▶ **What is needed**:
The output should be all lines of the entries below in which the word "tensors" occurs.

(Saved data entries)
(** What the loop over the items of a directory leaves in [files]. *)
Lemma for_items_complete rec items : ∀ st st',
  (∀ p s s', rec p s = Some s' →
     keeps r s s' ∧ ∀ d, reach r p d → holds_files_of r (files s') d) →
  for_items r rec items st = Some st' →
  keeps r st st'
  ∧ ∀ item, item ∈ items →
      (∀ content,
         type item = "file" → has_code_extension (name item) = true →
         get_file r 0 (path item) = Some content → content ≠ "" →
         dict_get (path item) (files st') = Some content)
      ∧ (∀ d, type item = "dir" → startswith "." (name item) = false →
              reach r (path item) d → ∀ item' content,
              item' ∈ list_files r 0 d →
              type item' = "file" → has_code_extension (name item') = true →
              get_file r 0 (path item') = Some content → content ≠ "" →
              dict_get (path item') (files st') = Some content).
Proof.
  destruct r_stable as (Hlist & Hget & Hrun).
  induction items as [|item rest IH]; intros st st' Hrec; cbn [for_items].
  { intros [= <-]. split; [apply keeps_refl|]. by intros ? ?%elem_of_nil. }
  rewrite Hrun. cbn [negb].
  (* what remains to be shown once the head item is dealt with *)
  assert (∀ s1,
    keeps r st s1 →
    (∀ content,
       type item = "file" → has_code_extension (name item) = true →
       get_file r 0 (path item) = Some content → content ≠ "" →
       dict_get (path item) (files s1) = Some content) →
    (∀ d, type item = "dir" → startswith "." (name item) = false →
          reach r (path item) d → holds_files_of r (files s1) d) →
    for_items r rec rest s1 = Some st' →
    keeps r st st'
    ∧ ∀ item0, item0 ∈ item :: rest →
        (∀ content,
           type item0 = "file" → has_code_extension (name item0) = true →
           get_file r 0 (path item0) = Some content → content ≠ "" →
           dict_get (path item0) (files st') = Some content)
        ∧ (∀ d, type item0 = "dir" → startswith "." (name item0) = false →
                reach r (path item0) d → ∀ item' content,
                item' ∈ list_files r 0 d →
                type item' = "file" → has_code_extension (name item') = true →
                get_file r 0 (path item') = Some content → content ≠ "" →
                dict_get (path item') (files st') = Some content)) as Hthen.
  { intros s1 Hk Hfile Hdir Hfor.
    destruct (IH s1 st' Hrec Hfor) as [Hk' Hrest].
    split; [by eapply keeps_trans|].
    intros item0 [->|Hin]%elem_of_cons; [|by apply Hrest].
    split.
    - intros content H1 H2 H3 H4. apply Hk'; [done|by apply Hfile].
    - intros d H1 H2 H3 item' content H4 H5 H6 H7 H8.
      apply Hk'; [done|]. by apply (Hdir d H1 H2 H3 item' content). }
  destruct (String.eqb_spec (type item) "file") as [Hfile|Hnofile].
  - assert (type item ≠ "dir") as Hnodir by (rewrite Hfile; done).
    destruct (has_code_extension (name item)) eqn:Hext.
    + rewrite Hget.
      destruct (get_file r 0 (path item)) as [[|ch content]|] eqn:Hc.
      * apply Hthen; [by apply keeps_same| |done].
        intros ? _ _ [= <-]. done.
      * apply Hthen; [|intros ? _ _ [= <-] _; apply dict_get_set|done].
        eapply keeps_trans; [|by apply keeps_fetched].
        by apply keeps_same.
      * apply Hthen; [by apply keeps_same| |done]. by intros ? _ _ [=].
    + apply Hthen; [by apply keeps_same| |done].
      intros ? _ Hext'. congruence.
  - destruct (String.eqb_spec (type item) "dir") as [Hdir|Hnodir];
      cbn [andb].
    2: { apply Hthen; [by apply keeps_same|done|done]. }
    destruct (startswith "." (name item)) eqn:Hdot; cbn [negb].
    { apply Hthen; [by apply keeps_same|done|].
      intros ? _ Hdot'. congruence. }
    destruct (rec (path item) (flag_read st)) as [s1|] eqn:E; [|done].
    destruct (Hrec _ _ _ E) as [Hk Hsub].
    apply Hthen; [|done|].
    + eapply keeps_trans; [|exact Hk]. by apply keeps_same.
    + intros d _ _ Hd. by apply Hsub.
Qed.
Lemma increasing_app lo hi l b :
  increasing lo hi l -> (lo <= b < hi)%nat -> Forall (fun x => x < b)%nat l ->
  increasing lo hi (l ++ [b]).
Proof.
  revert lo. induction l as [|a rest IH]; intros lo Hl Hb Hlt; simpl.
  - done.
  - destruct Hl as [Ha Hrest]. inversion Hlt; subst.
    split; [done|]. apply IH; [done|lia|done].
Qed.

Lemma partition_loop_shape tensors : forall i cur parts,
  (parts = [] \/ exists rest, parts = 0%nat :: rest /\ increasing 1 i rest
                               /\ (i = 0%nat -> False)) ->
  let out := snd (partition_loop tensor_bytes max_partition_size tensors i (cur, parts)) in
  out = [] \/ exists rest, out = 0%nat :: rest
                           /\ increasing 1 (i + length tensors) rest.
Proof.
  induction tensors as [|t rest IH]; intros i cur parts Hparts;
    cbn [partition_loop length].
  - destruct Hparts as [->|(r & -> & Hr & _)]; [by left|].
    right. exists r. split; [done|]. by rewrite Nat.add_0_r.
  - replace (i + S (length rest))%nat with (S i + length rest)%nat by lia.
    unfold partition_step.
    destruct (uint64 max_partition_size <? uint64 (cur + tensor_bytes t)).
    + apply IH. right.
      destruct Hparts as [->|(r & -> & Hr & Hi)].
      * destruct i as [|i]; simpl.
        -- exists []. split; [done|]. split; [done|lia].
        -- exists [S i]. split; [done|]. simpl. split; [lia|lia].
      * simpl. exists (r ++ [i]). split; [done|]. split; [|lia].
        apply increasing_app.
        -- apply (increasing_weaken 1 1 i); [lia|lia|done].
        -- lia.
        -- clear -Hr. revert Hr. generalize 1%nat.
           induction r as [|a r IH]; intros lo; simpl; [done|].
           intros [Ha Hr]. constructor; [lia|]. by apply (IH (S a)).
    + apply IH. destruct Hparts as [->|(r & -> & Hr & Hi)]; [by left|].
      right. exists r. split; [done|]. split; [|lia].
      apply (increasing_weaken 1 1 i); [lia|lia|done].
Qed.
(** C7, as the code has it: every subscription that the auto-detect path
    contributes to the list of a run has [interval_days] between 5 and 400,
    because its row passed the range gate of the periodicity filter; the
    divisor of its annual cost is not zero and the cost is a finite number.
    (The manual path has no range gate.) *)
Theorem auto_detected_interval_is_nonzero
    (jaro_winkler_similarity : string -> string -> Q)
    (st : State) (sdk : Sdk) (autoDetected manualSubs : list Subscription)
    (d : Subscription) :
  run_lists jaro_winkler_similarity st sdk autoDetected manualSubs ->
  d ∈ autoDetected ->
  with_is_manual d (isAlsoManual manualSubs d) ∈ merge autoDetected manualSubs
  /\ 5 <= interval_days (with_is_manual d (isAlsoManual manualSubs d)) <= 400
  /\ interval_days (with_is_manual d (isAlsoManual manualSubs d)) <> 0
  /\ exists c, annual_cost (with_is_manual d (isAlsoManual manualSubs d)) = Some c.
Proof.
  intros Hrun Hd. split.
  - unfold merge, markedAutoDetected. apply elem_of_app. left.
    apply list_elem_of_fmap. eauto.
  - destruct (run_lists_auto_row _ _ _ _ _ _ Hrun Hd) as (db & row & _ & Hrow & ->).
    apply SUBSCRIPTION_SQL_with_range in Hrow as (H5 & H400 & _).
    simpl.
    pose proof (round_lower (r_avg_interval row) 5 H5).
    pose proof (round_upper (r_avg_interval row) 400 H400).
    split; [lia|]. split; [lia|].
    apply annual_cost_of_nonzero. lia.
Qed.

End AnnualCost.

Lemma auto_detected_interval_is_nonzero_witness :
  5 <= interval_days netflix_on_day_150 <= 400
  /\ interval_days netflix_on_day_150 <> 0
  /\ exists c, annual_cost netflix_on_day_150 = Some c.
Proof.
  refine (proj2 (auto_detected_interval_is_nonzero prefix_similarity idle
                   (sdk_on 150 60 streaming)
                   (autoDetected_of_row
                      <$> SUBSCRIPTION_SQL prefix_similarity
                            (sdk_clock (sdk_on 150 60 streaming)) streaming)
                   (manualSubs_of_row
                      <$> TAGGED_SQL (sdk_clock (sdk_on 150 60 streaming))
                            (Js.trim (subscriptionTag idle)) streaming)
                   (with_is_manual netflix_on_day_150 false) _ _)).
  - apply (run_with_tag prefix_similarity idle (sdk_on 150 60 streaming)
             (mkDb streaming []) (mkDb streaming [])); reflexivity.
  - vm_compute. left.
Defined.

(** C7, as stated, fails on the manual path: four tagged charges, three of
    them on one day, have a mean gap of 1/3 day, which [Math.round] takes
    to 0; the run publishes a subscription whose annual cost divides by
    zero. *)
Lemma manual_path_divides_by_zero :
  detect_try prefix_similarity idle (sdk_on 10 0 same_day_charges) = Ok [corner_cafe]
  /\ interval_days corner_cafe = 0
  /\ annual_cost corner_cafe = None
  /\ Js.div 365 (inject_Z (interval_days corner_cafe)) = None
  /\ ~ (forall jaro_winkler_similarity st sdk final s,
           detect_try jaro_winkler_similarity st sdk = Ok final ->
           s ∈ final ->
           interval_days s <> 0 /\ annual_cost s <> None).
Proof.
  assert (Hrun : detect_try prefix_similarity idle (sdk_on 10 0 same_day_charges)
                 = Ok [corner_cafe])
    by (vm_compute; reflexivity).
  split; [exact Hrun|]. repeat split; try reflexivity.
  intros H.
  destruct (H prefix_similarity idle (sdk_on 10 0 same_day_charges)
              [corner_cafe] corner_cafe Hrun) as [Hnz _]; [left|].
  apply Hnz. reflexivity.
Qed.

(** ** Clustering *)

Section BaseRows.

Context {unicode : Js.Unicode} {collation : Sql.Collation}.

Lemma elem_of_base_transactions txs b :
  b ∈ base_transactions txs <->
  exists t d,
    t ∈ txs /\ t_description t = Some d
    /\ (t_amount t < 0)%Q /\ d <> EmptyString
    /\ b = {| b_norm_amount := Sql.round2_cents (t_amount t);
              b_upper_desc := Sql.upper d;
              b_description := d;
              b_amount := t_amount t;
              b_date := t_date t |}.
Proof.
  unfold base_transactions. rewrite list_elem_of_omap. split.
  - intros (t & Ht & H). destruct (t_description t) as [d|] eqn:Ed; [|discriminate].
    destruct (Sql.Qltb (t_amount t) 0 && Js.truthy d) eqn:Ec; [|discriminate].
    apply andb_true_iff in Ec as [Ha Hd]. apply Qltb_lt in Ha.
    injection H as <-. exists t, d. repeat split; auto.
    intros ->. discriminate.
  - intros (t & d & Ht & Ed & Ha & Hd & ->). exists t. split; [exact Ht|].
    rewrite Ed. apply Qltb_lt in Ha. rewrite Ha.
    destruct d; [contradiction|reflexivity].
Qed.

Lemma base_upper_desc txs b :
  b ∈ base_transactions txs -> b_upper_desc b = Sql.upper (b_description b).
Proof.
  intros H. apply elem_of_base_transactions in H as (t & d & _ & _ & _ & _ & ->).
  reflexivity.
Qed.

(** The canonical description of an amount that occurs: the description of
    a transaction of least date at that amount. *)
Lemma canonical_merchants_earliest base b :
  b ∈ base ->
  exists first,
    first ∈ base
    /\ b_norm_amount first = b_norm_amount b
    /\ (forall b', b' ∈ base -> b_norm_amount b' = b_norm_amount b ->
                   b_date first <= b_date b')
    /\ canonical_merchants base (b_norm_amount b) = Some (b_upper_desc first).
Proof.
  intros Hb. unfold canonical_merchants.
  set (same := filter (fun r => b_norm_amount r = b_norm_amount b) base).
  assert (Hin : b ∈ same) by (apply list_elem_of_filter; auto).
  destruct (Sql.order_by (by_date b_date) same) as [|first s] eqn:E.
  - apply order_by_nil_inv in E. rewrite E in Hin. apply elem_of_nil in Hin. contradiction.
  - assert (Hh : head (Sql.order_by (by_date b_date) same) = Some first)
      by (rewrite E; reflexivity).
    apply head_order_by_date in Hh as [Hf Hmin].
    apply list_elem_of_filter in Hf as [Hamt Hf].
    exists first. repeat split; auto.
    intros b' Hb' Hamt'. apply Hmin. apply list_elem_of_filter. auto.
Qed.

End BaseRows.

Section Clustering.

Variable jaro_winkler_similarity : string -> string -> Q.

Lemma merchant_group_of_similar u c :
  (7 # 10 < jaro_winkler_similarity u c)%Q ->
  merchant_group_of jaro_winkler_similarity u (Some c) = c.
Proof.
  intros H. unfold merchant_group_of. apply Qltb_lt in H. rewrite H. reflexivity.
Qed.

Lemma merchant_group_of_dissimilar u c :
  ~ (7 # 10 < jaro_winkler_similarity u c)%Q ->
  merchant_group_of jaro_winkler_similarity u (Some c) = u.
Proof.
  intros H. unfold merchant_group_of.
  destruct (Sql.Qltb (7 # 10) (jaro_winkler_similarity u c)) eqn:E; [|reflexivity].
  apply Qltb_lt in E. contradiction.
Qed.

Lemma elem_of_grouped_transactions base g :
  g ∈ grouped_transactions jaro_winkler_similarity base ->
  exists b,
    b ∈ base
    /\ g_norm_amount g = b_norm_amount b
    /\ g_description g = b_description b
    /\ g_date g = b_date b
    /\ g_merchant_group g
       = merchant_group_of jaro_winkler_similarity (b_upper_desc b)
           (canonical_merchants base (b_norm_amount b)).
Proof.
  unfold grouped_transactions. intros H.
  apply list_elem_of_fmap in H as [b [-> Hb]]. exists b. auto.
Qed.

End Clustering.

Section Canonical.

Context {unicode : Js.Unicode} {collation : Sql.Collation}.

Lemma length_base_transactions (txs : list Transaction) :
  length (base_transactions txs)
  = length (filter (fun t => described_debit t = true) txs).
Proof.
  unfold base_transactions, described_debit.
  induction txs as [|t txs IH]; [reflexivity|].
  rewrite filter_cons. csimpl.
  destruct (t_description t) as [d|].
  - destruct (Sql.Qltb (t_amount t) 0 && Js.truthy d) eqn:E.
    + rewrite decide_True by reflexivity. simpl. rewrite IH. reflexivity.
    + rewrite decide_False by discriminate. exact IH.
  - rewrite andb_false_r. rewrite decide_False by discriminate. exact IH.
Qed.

▶ **Solution for this exercise**:
Lemma partition_loop_shape tensors : forall i cur parts,
  let out := snd (partition_loop tensor_bytes max_partition_size tensors i (cur, parts)) in
                           /\ increasing 1 (i + length tensors) rest.
  induction tensors as [|t rest IH]; intros i cur parts Hparts;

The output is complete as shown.